Copy word for word the lines from the start of the records through the line that contains "as <-. exists", both included.

[Saved entries]
[Start of section]

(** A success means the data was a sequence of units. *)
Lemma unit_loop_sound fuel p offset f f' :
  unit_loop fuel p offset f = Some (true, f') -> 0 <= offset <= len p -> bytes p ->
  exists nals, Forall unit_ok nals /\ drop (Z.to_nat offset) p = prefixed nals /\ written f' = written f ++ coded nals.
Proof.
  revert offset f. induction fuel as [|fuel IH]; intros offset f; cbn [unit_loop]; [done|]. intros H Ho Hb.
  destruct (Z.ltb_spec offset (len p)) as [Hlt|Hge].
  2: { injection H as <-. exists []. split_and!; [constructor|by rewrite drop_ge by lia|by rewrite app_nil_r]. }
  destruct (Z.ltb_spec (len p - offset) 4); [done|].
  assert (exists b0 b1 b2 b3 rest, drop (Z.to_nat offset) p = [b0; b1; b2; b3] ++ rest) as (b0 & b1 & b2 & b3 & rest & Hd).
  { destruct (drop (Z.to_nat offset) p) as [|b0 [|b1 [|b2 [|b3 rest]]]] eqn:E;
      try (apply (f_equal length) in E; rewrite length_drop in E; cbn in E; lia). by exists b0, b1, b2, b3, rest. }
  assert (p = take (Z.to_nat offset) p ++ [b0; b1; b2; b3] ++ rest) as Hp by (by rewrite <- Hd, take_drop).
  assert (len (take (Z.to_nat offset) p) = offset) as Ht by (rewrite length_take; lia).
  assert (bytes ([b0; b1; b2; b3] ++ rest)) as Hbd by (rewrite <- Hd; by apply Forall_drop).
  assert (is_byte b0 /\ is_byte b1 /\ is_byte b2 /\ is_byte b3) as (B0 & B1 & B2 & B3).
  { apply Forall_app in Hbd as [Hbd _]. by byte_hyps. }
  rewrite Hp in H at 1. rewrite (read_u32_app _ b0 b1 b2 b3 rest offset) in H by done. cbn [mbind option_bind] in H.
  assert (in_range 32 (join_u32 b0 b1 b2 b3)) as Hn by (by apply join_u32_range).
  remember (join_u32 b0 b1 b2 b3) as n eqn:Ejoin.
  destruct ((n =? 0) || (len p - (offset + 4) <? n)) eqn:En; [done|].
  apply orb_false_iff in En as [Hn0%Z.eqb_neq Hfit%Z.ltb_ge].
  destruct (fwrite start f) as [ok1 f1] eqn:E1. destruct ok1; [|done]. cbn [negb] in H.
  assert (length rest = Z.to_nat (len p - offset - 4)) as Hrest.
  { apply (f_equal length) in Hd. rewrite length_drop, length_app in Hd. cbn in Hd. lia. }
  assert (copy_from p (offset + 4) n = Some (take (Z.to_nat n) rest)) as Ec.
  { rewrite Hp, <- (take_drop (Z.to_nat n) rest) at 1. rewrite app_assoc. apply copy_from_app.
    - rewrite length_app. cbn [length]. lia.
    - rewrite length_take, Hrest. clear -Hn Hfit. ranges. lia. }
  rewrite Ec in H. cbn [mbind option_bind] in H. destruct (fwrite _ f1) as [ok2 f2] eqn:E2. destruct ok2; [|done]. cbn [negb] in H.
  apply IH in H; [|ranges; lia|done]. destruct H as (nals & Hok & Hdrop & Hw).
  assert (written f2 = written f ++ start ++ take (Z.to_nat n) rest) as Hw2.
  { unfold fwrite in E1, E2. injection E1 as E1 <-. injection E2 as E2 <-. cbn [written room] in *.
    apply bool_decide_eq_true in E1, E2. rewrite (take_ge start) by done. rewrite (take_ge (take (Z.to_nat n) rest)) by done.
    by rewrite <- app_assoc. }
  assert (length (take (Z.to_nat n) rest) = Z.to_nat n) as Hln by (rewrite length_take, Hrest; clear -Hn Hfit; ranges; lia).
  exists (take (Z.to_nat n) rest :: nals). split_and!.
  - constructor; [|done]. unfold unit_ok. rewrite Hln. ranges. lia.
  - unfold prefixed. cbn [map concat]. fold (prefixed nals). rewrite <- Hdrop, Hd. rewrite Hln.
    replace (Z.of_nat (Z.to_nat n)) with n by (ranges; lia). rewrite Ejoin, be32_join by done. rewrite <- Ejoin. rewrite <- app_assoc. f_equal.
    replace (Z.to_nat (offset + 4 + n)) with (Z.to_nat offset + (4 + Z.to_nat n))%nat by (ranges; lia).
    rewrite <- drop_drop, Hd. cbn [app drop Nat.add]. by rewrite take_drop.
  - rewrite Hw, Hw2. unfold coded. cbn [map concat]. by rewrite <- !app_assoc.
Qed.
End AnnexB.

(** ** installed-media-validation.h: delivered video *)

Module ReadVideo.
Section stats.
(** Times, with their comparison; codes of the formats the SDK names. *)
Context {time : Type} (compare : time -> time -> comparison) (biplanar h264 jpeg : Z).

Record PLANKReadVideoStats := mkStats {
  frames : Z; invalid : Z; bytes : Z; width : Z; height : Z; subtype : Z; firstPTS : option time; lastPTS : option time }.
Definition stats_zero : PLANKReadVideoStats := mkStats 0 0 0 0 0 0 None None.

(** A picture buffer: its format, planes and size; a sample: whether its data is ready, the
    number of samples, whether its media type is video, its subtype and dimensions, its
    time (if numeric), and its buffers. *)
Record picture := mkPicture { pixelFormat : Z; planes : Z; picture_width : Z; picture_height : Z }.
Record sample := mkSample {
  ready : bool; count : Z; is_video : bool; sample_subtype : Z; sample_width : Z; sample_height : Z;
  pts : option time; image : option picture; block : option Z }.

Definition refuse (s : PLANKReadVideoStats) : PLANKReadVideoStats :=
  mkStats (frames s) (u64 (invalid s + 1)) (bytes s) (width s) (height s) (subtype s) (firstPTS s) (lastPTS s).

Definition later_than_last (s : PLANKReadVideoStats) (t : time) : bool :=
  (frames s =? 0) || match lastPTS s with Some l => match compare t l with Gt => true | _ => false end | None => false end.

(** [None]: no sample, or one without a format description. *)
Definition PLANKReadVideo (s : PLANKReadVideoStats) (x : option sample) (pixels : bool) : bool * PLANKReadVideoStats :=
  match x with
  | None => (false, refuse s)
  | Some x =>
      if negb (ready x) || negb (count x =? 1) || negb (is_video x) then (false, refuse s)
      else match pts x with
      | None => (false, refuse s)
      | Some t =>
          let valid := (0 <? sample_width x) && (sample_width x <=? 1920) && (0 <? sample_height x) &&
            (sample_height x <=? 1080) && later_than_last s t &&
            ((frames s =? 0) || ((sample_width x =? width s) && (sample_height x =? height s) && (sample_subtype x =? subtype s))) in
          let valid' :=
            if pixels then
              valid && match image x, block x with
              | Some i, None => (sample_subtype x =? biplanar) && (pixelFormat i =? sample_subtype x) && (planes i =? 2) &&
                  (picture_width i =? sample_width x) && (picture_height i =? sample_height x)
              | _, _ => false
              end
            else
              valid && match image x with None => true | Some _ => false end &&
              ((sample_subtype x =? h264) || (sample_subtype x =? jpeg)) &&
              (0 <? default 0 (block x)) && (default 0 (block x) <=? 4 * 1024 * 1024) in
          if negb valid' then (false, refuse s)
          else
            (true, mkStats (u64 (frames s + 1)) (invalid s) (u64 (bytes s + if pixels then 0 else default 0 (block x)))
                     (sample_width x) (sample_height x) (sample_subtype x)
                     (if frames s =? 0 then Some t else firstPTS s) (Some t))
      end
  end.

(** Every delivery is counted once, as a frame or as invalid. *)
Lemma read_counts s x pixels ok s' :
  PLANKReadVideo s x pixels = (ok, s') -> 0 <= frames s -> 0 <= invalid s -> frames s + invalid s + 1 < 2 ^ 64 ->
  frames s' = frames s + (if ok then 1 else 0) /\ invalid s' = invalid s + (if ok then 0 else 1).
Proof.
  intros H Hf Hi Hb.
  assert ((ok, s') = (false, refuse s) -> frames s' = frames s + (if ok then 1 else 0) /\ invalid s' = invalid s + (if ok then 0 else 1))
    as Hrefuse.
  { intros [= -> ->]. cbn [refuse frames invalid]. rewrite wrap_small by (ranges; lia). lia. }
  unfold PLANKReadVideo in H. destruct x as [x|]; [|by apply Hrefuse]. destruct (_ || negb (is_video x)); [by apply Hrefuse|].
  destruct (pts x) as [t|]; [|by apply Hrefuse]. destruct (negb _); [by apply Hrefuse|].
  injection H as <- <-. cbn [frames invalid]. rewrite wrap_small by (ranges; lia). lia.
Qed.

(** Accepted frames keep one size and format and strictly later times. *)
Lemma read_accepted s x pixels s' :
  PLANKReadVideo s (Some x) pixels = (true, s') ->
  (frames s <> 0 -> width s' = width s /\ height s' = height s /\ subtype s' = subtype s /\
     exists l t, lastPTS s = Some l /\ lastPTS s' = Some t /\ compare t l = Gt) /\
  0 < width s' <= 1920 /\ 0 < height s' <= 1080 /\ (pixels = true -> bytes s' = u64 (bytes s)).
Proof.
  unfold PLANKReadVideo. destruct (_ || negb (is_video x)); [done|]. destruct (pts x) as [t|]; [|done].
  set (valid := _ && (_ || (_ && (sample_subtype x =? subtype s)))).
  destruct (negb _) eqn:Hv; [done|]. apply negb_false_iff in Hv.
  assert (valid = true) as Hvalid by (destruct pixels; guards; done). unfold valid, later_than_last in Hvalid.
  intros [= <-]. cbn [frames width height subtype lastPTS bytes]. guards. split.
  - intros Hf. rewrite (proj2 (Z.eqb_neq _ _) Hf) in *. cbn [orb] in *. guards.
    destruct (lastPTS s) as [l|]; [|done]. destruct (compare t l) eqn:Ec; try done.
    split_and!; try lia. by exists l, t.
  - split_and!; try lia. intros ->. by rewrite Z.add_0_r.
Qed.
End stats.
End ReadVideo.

[End of section]

● **Answer to this problem**:
(** A success means the data was a sequence of units. *)
Lemma unit_loop_sound fuel p offset f f' :
  unit_loop fuel p offset f = Some (true, f') -> 0 <= offset <= len p -> bytes p ->
  exists nals, Forall unit_ok nals /\ drop (Z.to_nat offset) p = prefixed nals /\ written f' = written f ++ coded nals.
Proof.
  revert offset f. induction fuel as [|fuel IH]; intros offset f; cbn [unit_loop]; [done|]. intros H Ho Hb.
  destruct (Z.ltb_spec offset (len p)) as [Hlt|Hge].
  2: { injection H as <-. exists []. split_and!; [constructor|by rewrite drop_ge by lia|by rewrite app_nil_r]. }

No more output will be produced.